-- Task input follows --
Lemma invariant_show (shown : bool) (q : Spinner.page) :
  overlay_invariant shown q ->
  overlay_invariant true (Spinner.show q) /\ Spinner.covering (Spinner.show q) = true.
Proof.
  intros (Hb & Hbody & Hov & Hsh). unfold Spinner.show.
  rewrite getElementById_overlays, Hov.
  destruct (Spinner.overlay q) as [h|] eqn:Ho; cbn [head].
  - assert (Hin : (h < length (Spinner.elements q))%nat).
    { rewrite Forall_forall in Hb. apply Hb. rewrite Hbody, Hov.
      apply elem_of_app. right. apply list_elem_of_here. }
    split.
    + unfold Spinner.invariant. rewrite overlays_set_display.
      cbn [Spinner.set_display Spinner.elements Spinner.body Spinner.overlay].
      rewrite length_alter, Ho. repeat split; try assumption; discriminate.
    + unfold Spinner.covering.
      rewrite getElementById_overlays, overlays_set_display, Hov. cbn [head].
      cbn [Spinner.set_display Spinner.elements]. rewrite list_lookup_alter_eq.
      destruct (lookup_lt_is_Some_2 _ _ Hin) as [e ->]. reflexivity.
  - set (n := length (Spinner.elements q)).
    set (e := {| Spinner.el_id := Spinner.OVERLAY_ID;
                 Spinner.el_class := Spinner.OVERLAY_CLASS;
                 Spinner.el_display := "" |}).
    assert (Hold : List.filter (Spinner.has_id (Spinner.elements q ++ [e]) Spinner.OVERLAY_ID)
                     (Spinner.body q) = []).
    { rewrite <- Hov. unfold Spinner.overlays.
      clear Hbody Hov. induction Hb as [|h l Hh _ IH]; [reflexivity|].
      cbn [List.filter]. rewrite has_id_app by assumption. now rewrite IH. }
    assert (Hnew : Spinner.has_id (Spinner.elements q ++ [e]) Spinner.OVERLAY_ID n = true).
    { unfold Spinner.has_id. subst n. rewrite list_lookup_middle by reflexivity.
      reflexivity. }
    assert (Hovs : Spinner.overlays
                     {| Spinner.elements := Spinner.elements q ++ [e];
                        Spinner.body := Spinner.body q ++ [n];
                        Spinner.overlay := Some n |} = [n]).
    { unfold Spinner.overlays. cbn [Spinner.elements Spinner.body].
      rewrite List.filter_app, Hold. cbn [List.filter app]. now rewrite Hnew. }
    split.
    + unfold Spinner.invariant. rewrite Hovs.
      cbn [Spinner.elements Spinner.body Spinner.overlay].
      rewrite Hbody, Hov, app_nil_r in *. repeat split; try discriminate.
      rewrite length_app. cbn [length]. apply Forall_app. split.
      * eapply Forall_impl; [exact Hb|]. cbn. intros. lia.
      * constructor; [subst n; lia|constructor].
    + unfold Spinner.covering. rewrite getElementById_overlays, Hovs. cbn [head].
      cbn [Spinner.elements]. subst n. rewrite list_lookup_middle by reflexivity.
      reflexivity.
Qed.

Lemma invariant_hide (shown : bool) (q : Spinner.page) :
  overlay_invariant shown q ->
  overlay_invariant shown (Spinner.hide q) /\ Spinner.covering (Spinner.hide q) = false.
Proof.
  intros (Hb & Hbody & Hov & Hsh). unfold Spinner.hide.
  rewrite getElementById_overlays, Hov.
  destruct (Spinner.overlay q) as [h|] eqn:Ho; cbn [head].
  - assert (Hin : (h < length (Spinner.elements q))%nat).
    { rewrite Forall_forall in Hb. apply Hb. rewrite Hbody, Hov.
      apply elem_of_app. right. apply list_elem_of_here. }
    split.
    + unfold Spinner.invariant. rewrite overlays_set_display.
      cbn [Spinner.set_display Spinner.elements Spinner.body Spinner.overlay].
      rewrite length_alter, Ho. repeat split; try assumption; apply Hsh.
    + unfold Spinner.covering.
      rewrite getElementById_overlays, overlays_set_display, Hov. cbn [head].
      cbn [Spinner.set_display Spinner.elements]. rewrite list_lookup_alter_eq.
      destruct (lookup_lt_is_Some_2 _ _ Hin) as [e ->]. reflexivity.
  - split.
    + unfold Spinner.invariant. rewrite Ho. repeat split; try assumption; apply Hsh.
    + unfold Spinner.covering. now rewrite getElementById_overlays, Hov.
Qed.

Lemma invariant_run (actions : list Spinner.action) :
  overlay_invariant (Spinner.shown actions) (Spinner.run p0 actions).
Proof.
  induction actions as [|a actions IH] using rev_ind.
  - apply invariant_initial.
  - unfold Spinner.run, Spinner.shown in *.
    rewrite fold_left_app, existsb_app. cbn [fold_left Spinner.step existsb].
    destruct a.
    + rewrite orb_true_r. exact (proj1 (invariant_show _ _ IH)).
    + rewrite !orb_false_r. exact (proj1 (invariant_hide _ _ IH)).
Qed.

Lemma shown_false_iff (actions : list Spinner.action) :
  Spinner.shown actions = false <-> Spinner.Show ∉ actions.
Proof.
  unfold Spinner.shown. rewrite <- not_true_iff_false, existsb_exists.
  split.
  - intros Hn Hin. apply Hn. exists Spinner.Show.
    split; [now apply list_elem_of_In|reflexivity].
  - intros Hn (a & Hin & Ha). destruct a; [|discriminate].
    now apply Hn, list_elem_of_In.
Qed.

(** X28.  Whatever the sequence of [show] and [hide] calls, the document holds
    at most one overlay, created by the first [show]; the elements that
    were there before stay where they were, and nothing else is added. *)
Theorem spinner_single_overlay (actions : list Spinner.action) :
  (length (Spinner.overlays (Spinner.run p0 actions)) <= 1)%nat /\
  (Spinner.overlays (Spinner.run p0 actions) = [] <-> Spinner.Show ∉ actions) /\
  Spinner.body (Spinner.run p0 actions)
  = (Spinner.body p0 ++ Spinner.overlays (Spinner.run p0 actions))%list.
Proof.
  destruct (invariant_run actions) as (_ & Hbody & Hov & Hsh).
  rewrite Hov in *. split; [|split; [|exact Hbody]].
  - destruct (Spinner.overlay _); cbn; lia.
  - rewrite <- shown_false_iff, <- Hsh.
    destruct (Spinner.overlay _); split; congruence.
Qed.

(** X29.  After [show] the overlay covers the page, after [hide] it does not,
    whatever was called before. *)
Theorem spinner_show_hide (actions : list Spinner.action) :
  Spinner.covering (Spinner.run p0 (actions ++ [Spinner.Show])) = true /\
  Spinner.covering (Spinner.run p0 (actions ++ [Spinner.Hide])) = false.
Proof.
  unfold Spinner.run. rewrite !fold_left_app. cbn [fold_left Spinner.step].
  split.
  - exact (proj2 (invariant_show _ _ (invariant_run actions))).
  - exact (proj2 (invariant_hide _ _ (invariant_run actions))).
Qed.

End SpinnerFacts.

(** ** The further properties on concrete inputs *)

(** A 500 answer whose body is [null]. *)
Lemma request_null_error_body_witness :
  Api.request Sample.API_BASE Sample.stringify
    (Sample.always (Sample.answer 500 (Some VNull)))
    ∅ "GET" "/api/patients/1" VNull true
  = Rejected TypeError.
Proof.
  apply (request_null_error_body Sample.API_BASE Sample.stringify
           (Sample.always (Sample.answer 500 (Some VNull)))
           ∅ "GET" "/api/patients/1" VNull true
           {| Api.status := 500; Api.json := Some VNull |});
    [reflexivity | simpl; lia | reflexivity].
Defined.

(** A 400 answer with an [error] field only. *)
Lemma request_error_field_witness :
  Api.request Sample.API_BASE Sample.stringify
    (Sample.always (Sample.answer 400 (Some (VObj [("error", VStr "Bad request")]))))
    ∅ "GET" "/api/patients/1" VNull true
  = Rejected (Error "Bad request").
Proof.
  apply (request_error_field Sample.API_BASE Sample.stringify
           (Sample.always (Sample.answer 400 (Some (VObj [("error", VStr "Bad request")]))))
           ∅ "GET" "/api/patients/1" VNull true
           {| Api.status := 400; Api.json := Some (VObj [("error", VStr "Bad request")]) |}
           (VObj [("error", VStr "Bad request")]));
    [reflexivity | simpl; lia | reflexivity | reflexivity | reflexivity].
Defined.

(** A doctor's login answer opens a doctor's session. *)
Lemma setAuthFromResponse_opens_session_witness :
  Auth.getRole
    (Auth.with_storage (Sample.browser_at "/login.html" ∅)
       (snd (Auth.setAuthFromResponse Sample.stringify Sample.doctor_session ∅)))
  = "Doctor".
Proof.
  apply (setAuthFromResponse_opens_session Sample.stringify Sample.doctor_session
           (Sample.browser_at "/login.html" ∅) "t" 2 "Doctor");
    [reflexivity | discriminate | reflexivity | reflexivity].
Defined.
-- Task input concluded --
-- Task input follows --
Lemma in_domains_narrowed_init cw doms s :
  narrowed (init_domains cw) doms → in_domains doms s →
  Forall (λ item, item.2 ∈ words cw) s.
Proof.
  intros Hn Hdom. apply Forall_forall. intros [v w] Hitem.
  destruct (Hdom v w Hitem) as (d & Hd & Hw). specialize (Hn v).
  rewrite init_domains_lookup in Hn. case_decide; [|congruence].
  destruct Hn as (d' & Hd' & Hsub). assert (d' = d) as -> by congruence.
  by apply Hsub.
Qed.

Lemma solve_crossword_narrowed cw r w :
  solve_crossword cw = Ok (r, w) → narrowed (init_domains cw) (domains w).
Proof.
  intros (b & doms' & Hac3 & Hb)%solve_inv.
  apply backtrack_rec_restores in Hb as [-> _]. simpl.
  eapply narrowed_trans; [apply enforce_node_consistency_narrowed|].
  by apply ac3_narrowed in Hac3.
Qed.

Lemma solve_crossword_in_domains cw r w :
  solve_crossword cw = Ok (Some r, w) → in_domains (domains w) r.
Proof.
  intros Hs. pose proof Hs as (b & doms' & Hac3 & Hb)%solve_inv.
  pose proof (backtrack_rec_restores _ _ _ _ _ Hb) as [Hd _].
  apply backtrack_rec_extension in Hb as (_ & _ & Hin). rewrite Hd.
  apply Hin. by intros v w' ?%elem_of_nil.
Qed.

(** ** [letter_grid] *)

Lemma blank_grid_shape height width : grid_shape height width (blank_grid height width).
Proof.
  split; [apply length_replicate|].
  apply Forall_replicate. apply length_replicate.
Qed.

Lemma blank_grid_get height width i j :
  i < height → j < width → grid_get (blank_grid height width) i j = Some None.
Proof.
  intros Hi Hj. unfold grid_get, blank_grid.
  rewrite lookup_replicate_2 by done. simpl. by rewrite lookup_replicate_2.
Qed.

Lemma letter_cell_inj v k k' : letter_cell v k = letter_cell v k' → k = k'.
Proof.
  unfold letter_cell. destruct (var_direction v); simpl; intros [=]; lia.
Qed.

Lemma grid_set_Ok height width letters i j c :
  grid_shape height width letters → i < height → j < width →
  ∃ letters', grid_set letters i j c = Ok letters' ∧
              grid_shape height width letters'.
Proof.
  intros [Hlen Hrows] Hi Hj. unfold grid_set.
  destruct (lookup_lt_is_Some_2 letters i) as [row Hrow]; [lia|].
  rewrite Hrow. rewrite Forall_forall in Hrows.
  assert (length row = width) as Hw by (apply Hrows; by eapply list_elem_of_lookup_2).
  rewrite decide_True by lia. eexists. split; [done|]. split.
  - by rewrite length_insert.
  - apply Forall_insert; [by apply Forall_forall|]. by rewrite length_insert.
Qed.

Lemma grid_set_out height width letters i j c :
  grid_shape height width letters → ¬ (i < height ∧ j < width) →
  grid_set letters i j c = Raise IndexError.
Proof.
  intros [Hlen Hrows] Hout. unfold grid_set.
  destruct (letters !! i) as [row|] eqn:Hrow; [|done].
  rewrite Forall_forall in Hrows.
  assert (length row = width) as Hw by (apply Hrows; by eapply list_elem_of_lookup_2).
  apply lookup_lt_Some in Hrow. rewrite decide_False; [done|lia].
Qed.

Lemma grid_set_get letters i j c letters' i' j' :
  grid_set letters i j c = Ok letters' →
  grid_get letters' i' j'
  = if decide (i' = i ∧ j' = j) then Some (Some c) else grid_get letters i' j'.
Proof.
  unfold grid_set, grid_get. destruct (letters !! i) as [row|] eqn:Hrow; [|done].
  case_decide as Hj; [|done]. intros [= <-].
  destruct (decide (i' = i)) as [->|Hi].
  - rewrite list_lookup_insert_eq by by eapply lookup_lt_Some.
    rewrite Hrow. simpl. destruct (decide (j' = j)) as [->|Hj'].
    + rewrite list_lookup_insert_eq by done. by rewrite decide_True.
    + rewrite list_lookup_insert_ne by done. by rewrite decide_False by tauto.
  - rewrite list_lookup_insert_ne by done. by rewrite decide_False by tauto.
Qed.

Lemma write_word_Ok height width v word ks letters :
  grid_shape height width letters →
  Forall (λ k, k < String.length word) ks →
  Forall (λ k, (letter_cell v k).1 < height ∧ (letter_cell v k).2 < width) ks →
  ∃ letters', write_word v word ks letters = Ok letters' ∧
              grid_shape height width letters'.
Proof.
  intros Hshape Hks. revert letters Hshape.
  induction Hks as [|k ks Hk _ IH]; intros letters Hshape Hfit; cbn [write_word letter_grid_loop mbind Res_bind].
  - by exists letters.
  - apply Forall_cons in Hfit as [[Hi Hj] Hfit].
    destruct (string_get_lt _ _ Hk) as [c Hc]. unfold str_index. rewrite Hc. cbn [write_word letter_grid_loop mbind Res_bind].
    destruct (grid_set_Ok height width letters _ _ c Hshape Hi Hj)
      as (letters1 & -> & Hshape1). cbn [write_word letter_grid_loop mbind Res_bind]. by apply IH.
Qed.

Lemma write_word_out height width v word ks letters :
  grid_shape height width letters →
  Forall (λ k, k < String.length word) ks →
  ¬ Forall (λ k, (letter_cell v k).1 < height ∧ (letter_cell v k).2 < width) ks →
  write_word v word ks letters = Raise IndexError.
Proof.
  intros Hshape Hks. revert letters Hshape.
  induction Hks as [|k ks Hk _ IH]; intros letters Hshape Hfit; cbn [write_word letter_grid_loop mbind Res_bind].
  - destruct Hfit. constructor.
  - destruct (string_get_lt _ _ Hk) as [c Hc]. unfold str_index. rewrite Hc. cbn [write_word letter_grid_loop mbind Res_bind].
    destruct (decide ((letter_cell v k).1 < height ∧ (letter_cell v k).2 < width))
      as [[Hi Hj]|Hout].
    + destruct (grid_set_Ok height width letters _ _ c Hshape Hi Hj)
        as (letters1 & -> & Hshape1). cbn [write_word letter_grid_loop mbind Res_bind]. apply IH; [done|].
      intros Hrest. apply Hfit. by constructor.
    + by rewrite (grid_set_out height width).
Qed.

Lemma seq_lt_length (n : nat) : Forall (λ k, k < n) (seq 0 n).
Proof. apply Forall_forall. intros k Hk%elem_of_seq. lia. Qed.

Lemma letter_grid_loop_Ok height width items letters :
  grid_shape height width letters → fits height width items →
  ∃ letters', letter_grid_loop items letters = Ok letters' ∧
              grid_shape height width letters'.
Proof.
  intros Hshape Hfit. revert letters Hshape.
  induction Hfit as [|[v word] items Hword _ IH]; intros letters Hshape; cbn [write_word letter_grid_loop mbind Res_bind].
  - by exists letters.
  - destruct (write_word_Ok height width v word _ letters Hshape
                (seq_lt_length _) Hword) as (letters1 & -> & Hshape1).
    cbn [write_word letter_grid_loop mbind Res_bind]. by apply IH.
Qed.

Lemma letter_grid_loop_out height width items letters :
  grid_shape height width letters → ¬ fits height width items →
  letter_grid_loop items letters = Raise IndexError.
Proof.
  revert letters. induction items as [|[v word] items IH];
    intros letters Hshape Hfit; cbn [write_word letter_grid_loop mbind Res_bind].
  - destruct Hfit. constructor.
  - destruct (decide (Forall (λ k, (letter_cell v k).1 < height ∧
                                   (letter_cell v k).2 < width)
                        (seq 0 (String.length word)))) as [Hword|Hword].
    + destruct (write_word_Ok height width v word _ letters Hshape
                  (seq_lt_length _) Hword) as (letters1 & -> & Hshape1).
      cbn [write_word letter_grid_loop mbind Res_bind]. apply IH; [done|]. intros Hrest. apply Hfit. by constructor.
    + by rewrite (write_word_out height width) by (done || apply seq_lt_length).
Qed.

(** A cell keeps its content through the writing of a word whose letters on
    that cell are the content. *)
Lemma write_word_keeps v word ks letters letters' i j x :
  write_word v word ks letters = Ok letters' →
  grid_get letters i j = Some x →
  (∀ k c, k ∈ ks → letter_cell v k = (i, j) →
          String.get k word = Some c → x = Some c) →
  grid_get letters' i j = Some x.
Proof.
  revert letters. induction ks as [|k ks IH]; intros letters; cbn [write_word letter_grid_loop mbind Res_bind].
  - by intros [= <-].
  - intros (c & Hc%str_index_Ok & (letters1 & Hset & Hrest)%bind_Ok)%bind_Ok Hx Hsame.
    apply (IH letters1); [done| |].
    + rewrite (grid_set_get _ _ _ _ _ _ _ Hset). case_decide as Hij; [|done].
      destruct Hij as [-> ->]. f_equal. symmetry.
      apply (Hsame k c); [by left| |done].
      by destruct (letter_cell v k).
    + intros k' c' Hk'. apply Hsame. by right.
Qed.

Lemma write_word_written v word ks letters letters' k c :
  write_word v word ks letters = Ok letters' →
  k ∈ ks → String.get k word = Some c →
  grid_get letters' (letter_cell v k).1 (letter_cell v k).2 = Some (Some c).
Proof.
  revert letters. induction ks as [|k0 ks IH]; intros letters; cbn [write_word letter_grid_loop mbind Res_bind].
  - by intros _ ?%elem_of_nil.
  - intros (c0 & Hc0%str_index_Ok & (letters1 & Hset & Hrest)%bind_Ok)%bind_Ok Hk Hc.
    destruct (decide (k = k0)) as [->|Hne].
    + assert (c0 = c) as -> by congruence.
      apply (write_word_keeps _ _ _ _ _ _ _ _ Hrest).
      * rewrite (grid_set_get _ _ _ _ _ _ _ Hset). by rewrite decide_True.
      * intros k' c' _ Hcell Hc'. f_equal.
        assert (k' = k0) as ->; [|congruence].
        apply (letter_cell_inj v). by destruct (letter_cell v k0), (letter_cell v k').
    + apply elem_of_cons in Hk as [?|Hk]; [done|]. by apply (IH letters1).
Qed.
-- Task input concluded --
Your task is to copy every line in the entries that holds the string "always".

    (Sample.always (Sample.answer 500 (Some VNull)))
           (Sample.always (Sample.answer 500 (Some VNull)))
    (Sample.always (Sample.answer 400 (Some (VObj [("error", VStr "Bad request")]))))
           (Sample.always (Sample.answer 400 (Some (VObj [("error", VStr "Bad request")]))))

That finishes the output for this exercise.